Jim Penny jpenny@universal-fasteners.com
Tue, 29 Jul 2003 15:34:47 -0400


On Tue, 29 Jul 2003 14:27:34 -0400
Paul Winkler <pw_lists@slinkp.com> wrote:

> On Tue, Jul 29, 2003 at 06:22:38PM +0100, Chris Withers wrote:
> > Paul Winkler wrote:
> > 
> > >On Wed, Jul 23, 2003 at 11:07:20AM -0500, Evan Simpson wrote:
> > >
> > >>...  This would allow 
> > >>"options/a_mapping/key:items/index:0" rather than 
> > >>"python:options['a_mapping']['items'][0]".
> > >
> > >Why is that an improvement? 
> > 
> > Personally, I find it much easier to read...
> 
> I find the opposite:

Neither is easy to read.  Go to your nearest non-programmer unit,
spousal, parental, whatever.  Watch the My Eyes Glaze Over, (MEGO)
phenomenon take immediate effect.

> 
> Assuming that the reader does NOT understand any python, 
> it doesn't make much sense.

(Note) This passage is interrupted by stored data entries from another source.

(* ===== verification/Mlx5Claims.v ===== *)
(** A program that receives, forwards and sends on an mlx5 device.

    The state is a transmit queue with its rings' devices, a receive queue
    with the memory its device writes, the frame memory, and the descriptors
    the program holds.  An operation is a call of a queue, or something a
    device does.  [may] is the discipline packetio asks of a caller: give back
    only frames you hold, each to the queue it came from; and take the frames
    of a transmit queue that carries received frames with [Reclaim], not with
    [Complete].  Nothing else is asked: descriptors may name any bytes, any
    packet lengths may be reported, the receive device may write any
    completions. *)

From stdpp Require Import prelude list numbers strings gmap.
From S2P Require Import Prelude Circ Bytes Desc Pool Sq Send Mpw Cqe Clock Mlx5Region RingTx RingTxInv RingTxPost RingTxSystem RingRx RingRxInv Mlx5Tx Mlx5Rx Mlx5TxOps Mlx5Send Mlx5RxOps.

Record fsys (P : Type) : Type := mkFsys {
  f_tx : TxQueue P; f_devs : list txdev; f_rx : RxQueue P; f_rxcq : list Z; f_rg : region; f_held : list Desc
}.
Arguments mkFsys {P}. Arguments f_tx {P}. Arguments f_devs {P}. Arguments f_rx {P}. Arguments f_rxcq {P}. Arguments f_rg {P}. Arguments f_held {P}.

(** [rest] is what the caller goes on holding. *)
Inductive fop : Type :=
| OAlloc (n : Z)
| OTransmit (ds rest : list Desc)
| OComplete (max : Z)
| OReclaim (max : Z)
| OFree (ds rest : list Desc)
| OSend (count : Z) (build : Z -> list Z -> list Z -> Z * list Z * list Z) (s : list Z)
| OFill (n : Z)
| OReceive (max : Z)
| OReceiveTimestamps (max : Z)
| ORecycle (ds rest : list Desc)
| OTxDevice (i : nat) (d : txdev)
| ORxDevice (cqbuf : list Z) (rg : region).

Section system.
Context {P : Type} `{!FramePool P} (pin : res Z).

Definition fdo (op : fop) (s : fsys P) : option (fsys P) :=
  let '(mkFsys tx devs rx cqb rg held) := s in
  let cqs := map td_cq devs in
  match op with
  | OAlloc n => '(ds, tx) ← Alloc pin n tx; Some (mkFsys tx devs rx cqb rg (ds ++ held))
  | OTransmit ds rest => '(n, tx) ← Transmit pin rg ds tx; Some (mkFsys tx devs rx cqb rg (drop (Z.to_nat n) ds ++ rest))
  | OComplete max => '(_, tx) ← TxQueue_Complete max cqs tx; Some (mkFsys tx devs rx cqb rg held)
  | OReclaim max => '(held, tx) ← Reclaim max cqs held tx; Some (mkFsys tx devs rx cqb rg held)
  | OFree ds rest => tx ← Free ds tx; Some (mkFsys tx devs rx cqb rg rest)
  | OSend count build st => '(_, rg, _, tx) ← SendFunc pin build count cqs rg st tx; Some (mkFsys tx devs rx cqb rg held)
  | OFill n => '(_, rx) ← RxQueue_Fill pin n rx; Some (mkFsys tx devs rx cqb rg held)
  | OReceive max => '(ds, rx) ← RxQueue_Receive pin max cqb rx; Some (mkFsys tx devs rx cqb rg (ds ++ held))
  | OReceiveTimestamps max =>
      '(r, rx) ← RxQueue_ReceiveTimestamps pin max cqb rx; Some (mkFsys tx devs rx cqb rg (from_option fst [] r ++ held))
  | ORecycle ds rest => rx ← Recycle ds rx; Some (mkFsys tx devs rx cqb rg rest)
  | OTxDevice i d => Some (mkFsys tx (<[i := d]> devs) rx cqb rg held)
  | ORxDevice cqb rg => Some (mkFsys tx devs rx cqb rg held)
  end.

Context (gt gr : geometry).
Notation fr := (map (frame_at gt)).

(** The caller's side of the contract, and what a device may do. *)
Definition may (op : fop) (s : fsys P) : Prop :=
  match op with
  | OAlloc _ | OFill _ | OReceive _ | OReceiveTimestamps _ => True
  | OTransmit ds rest => fr (f_held s) ≡ₚ fr (ds ++ rest) /\ Forall desc_ok ds
  | OComplete max => max < 2 ^ 32 /\ fr (flight (f_tx s)) ⊆ all_frames gt
  | OReclaim max => max < 2 ^ 32
  | OFree ds rest => fr (f_held s) ≡ₚ fr (ds ++ rest) /\ fr ds ⊆ all_frames gt
  | OSend count build _ => count + zlen (flight (f_tx s)) < 2 ^ 32 /\ fr (flight (f_tx s)) ⊆ all_frames gt /\
      forall i f s, zlen (snd (fst (build i f s))) = zlen f
  | ORecycle ds rest => fr (f_held s) ≡ₚ fr (ds ++ rest) /\ fr ds ⊆ all_frames gr
  | OTxDevice i d => exists t d0, tq_rings (f_tx s) !! i = Some t /\ f_devs s !! i = Some d0 /\ dev_step t d0 d
  | ORxDevice cqb rg => zlen cqb = zlen (f_rxcq s) /\ bytes_ok cqb /\ zlen (rg_b rg) = zlen (rg_b (f_rg s)) /\ rg_frameMask rg = rg_frameMask (f_rg s)
  end.
(* ===== verification/MbufThms.v ===== *)
(** What holds of the packet buffer header: the fields read back as written,
    and the parser finds exactly the headers a packet has. *)

From stdpp Require Import prelude list numbers strings.
From S2P Require Import Prelude Bytes Mbuf.

(** ** Wide and narrow loads *)

Lemma rearm_sum d s p : 0 <= d < 2 ^ 16 -> 0 <= s < 2 ^ 16 -> rearm d 1 s p = d + 2 ^ 16 + s * 2 ^ 32 + p * 2 ^ 48.
Proof.
  intros Hd Hs. unfold rearm. rewrite (lor_shiftl_add d 1 16), (lor_shiftl_add (d + _) s 32), (lor_shiftl_add (d + _ + _) p 48) by lia. lia.
Qed.

Lemma slice_parts {A} off (b : list A) n l : slice off (off + n) b = Some l -> zlen l = n /\
  forall lo hi, 0 <= lo <= hi -> hi <= n -> slice (off + lo) (off + hi) b = slice lo hi l.
Proof.
  intros E. pose proof (slice_length _ _ _ _ E) as El. unfold slice in E. case_if_in E; [|done]. to_prop. injection E as <-.
  split; [lia|]. intros lo hi Hl Hh. rewrite !slice_Some by lia. f_equal.
  rewrite skipn_firstn_comm, drop_drop, take_take. f_equal; [lia|]. f_equal. lia.
Qed.

Ltac eight l := destruct l as [|?b0 [|?b1 [|?b2 [|?b3 [|?b4 [|?b5 [|?b6 [|?b7 [|]]]]]]]]]; try (unfold zlen in *; simpl in *; lia).
(** An address goes out and comes back as the frame it was made from. *)
Lemma va_of_back b a : base_ok g rva rlen b -> region_frame g rlen a ->
  u64 (c_RegionVA (d_cfg b) + u64 (a + l_ObjHeader (c_Layout (d_cfg b)))) = va_of b a /\
  exists off, offsetOfVA b (va_of b a) = Some off /\ frameOf b off = a.
Proof using.
  intros Hb Ha. pose proof (frame_room _ _ Hb Ha) as Hr. destruct Ha as [Ha Hm]. pose proof (fsize_16 _ Hb). destruct (bo_layout _ _ _ _ Hb) as (H1 & H2 & H3).
  pose proof (bo_room _ _ _ _ Hb) as Hd. unfold DataStart, mbufSize in *. destruct (bo_region _ _ _ _ Hb) as (R1 & R2 & R3). destruct (bo_va _ _ _ _ Hb) as (V1 & V2 & V3).
  unfold va_of. rewrite (u64_small (a + _)), u64_small by lia. split; [lia|].
  exists (a + l_ObjHeader (c_Layout (d_cfg b))). unfold offsetOfVA. rewrite V1, R1, (proj2 (Z.ltb_ge _ rva)) by lia.
  replace (_ - rva) with (a + l_ObjHeader (c_Layout (d_cfg b))) by lia. rewrite Z.geb_leb, (proj2 (Z.leb_gt rlen _)) by lia. split; [done|].
  rewrite frameOf_frame by (done || lia). rewrite <- Zplus_mod_idemp_l, Hm, Z.add_0_l, Z.mod_small by lia. lia.
Qed.

Lemma frames_back_vas b l : base_ok g rva rlen b -> Forall (region_frame g rlen) l -> frames_back b (map (va_of b) l) = (l, 0).
Proof using.
  intros Hb. induction 1 as [|a l Ha _ IH]; [done|]. cbn [map frames_back]. rewrite IH. destruct (va_of_back b a Hb Ha) as (_ & off & -> & ->). done.
Qed.

(** What [descOK] accepts: at least one byte, all of it in one frame and none
    of it in the frame's header. *)
Definition in_packet_area b (d : Desc) : Prop :=
  exists a, region_frame g rlen a /\ a + d_bufStart b <= Addr d /\ 0 < Len d /\ Addr d + Len d <= a + fsize g.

The immediate questions arise: "What's a 
> key?" "What's an index?" "What's the difference between them?" 
> "How do I know when to use one or the other?"
> And, how do you answer those questions without talking about
> python data structures?

I agree with Paul here.  I hated the int: because it had nothing to do
with indexing.  I could reluctantly accept index: -- but it will not
help the intended audience.  Only programmers understand things like
indices, keys, etc.  What is worse, is that it builds a bunch on
un-pythonic syntax, which will get in the way of learning python later.

Let ZPT handle the simplest things, and escape to python as needed.

Lo, ZPT has not even a proper expression syntax.  All that is going on
here is creating a syntax for some extremely limited special cases, a
really non-standard syntax.  And, the syntax depends on having some
python programmer create the dictionaries or sequences that are being
referenced.

That to me, is the fatal flaw.  It is hard to argue, on one hand, that a
python programmer is available to you whenever you need a sequence
created, and on the other hand, that he is no longer there to
consult/hand work off to when a simple expression is needed.